=== RECORDS FOR THIS TASK ===

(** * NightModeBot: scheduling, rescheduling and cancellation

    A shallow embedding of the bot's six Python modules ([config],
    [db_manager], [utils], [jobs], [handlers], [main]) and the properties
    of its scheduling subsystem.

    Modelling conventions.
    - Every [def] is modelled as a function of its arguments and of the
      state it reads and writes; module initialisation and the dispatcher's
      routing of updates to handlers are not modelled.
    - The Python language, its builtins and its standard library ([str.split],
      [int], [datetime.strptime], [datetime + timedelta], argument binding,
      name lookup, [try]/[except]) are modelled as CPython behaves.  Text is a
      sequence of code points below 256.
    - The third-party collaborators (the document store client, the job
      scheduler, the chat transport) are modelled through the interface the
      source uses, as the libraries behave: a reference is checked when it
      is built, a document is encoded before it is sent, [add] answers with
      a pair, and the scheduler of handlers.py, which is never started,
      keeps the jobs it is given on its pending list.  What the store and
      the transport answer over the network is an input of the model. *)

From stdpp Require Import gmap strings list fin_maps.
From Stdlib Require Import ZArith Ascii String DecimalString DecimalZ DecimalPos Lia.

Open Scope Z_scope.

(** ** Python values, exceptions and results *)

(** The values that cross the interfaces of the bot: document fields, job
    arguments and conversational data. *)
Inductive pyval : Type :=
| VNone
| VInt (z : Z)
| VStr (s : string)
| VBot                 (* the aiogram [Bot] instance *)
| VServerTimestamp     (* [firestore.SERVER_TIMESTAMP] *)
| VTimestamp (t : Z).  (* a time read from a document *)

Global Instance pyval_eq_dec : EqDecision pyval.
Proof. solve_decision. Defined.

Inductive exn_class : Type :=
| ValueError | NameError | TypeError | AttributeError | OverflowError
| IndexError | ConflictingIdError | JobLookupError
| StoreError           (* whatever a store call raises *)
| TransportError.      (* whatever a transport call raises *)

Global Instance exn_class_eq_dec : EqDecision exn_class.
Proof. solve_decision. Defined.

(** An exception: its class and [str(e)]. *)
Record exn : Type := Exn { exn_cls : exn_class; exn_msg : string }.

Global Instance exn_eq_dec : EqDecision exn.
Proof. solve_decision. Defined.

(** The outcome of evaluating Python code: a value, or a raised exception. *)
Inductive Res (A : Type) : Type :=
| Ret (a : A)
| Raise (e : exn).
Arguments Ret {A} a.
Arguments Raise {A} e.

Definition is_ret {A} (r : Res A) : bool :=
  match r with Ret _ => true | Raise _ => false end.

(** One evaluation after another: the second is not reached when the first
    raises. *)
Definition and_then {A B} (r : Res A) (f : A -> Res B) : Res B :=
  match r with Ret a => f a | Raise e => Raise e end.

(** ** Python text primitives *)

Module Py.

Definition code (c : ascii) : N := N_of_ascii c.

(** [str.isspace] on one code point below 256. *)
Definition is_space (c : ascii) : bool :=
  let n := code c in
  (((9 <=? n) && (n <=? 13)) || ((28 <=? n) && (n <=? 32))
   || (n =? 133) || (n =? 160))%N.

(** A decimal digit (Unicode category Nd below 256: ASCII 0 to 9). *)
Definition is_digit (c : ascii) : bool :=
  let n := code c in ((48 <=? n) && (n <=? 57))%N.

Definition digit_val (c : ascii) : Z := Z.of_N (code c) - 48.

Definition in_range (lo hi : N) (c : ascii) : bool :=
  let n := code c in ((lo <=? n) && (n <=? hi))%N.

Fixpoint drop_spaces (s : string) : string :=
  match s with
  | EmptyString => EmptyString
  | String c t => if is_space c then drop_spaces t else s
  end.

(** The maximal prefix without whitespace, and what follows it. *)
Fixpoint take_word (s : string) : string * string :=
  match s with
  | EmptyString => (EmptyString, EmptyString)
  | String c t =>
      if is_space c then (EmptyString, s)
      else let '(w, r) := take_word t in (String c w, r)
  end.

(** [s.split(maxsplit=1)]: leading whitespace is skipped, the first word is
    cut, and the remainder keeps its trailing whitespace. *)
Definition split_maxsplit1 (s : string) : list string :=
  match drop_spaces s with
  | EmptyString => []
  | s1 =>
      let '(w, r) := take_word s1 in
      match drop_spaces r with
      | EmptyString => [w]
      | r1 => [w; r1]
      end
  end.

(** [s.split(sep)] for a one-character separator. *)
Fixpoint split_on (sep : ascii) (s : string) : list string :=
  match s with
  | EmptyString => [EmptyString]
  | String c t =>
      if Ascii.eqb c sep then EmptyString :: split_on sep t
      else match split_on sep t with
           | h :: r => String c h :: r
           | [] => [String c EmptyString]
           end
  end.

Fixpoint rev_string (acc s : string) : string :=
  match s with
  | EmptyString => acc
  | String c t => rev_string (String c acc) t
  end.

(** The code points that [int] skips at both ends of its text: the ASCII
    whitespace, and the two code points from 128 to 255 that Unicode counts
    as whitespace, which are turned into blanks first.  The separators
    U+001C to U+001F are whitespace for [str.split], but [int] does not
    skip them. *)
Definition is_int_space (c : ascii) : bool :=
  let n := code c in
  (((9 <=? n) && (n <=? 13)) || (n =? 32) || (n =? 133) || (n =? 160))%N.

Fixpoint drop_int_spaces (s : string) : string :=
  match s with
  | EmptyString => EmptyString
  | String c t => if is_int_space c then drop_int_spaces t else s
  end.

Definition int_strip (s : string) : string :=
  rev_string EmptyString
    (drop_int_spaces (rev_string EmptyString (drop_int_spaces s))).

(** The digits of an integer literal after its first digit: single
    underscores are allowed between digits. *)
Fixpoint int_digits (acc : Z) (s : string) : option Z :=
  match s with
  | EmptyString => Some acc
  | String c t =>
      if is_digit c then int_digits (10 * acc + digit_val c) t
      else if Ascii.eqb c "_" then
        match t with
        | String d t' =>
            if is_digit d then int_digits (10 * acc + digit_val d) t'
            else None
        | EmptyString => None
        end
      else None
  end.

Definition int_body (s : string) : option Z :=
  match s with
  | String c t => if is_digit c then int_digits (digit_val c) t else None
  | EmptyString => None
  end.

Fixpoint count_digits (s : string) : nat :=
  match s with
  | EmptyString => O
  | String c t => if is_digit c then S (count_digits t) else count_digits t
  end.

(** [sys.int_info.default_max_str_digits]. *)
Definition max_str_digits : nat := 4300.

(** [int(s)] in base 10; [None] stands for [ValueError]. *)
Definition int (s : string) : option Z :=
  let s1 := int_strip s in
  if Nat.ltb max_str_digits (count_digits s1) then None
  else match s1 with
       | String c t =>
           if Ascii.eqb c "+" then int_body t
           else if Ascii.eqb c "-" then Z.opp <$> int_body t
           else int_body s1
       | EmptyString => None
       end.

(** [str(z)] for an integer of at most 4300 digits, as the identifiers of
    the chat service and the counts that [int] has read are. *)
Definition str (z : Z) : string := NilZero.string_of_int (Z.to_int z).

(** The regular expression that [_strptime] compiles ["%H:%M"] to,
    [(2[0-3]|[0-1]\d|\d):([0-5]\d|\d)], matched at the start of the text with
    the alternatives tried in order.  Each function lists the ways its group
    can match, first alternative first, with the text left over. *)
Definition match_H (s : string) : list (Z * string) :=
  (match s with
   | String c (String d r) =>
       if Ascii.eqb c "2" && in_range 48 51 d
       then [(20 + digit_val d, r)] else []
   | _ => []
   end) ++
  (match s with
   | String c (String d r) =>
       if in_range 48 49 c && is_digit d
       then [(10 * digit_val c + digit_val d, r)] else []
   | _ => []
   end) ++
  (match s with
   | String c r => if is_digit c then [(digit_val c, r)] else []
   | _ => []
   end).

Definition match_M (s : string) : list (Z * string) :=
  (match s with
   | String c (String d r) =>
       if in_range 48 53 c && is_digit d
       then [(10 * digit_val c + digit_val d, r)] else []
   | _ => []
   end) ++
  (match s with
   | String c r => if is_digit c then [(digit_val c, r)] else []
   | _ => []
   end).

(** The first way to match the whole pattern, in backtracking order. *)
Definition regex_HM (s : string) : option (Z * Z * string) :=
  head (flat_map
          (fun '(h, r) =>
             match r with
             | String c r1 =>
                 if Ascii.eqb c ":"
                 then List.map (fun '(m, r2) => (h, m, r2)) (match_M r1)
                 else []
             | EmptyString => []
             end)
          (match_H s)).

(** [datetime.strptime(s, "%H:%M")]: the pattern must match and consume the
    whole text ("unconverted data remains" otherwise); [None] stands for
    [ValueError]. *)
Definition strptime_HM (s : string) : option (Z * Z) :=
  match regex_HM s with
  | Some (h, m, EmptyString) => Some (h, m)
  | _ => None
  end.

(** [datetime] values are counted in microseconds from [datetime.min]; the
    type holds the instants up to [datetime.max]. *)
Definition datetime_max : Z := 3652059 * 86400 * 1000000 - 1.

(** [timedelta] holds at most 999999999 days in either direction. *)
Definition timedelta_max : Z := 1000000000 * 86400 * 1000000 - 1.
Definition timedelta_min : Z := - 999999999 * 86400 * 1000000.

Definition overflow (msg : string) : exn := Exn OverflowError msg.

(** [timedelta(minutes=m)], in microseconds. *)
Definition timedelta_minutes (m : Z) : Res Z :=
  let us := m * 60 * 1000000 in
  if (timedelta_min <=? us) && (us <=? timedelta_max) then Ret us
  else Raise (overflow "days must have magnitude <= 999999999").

===
=== RECORDS FOR THIS TASK ===

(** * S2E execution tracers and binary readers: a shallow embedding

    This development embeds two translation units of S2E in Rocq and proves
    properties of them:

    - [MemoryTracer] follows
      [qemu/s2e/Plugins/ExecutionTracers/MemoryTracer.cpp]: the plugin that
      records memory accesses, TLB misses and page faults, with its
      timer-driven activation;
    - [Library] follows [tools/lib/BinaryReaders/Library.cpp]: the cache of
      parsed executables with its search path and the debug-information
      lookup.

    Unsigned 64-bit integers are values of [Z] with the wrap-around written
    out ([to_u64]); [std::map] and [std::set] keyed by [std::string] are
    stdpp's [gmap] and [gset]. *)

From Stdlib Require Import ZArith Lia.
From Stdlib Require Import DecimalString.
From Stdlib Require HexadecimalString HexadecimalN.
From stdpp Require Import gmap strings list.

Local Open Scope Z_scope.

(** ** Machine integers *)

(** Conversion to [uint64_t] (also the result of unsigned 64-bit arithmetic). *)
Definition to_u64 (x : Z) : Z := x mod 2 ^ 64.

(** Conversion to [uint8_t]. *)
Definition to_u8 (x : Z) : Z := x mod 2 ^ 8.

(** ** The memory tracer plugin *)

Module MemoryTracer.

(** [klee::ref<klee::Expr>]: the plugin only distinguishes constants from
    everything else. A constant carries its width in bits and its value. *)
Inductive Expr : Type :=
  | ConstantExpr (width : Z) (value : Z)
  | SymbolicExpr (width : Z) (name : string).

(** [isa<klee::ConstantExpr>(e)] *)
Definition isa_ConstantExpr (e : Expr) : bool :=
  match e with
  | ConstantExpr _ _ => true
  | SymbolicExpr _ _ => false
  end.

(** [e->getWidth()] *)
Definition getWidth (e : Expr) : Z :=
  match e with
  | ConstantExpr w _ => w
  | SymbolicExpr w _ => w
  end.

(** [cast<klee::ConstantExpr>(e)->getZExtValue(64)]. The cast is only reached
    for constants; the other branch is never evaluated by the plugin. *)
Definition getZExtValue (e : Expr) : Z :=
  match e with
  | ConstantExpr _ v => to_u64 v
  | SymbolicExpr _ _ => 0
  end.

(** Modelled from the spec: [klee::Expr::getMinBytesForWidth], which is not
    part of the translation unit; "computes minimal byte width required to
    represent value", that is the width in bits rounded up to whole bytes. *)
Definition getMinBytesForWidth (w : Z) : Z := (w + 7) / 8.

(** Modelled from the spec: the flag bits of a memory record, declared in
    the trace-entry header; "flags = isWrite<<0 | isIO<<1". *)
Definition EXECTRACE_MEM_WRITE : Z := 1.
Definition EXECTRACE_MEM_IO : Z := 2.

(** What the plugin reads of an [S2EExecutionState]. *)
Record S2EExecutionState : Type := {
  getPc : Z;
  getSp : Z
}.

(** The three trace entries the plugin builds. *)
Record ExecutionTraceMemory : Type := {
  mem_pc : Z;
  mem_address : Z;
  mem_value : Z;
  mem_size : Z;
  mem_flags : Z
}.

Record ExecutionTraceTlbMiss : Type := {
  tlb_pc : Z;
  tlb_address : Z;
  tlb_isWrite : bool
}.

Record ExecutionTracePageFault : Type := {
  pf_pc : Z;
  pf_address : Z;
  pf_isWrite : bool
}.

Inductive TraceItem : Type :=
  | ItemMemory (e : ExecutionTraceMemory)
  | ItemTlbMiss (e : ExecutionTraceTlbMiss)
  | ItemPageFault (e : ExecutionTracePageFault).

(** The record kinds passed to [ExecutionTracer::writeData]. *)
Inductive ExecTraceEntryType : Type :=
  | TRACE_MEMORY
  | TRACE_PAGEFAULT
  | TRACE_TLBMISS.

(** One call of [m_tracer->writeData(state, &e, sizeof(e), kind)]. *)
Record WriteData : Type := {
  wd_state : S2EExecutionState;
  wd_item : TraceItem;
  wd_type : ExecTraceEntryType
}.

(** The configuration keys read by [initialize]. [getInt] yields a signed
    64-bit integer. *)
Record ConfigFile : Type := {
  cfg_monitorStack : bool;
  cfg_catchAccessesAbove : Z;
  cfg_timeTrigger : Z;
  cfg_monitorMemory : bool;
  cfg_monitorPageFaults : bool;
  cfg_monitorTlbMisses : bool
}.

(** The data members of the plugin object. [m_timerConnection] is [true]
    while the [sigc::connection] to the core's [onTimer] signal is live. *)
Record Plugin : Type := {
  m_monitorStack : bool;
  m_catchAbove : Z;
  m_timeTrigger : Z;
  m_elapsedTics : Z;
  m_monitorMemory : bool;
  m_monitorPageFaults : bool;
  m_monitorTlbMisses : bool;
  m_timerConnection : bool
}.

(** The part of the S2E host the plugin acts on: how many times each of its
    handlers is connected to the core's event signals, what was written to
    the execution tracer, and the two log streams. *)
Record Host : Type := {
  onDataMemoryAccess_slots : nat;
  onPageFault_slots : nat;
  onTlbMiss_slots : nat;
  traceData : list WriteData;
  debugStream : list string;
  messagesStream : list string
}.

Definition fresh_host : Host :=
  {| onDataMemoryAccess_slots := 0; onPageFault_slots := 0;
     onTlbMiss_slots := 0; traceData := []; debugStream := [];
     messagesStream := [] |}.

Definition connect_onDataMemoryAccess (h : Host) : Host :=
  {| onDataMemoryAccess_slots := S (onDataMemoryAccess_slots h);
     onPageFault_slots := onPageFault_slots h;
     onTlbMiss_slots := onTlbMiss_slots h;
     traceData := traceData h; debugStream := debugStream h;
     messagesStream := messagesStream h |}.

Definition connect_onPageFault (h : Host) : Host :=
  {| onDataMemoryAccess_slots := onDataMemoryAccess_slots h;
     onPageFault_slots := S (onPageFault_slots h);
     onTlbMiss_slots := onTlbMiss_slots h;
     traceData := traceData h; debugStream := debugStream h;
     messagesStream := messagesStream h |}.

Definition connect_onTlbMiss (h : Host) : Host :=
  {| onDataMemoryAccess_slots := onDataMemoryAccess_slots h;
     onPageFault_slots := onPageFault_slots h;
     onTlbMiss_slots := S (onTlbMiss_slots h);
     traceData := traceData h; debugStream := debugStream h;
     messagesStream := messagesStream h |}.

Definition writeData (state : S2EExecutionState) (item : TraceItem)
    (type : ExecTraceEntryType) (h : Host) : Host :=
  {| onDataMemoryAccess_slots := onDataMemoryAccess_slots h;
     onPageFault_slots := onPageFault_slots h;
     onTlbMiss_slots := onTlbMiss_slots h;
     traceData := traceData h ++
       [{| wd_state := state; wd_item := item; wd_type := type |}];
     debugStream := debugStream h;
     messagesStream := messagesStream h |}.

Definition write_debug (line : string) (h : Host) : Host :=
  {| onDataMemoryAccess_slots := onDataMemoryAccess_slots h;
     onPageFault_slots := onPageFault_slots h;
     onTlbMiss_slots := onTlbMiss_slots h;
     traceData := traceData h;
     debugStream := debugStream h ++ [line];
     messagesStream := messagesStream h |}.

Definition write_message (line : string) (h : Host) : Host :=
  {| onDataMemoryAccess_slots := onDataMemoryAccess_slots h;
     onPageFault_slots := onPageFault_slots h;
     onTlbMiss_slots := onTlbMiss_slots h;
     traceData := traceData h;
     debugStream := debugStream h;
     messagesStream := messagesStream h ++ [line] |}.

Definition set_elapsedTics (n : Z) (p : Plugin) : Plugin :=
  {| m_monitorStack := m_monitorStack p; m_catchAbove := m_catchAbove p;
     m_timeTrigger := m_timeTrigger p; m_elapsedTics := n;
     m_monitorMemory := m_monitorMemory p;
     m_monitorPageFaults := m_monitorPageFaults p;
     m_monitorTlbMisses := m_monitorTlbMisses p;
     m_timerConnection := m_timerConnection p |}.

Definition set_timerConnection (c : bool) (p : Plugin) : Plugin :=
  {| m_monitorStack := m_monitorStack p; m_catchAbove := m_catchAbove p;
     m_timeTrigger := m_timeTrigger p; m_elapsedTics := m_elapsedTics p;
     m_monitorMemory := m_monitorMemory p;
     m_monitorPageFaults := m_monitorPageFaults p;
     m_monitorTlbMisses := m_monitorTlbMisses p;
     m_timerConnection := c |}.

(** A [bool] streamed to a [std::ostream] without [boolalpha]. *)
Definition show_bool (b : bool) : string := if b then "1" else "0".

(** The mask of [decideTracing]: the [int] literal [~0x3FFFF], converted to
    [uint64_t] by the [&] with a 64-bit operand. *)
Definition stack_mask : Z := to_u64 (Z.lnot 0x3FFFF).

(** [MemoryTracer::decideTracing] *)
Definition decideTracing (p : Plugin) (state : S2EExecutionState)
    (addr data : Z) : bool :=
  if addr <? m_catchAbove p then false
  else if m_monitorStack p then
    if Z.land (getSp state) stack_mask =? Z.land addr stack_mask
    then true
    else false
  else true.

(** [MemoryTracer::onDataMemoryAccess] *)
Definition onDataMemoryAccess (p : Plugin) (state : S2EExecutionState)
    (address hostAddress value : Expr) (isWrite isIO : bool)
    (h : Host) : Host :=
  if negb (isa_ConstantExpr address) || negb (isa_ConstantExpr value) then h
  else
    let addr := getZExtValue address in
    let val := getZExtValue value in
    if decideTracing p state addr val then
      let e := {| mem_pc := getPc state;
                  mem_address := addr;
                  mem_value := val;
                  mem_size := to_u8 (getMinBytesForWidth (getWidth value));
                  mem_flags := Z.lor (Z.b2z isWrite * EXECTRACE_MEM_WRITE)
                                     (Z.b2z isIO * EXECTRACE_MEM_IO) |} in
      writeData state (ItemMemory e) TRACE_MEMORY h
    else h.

===

◆ WHAT YOU ARE ASKED TO DO ◆
Show the lines of the data that hold the word "raises".

◆ ANSWER TO THIS TASK ◆
| StoreError           (* whatever a store call raises *)
| TransportError.      (* whatever a transport call raises *)
    raises. *)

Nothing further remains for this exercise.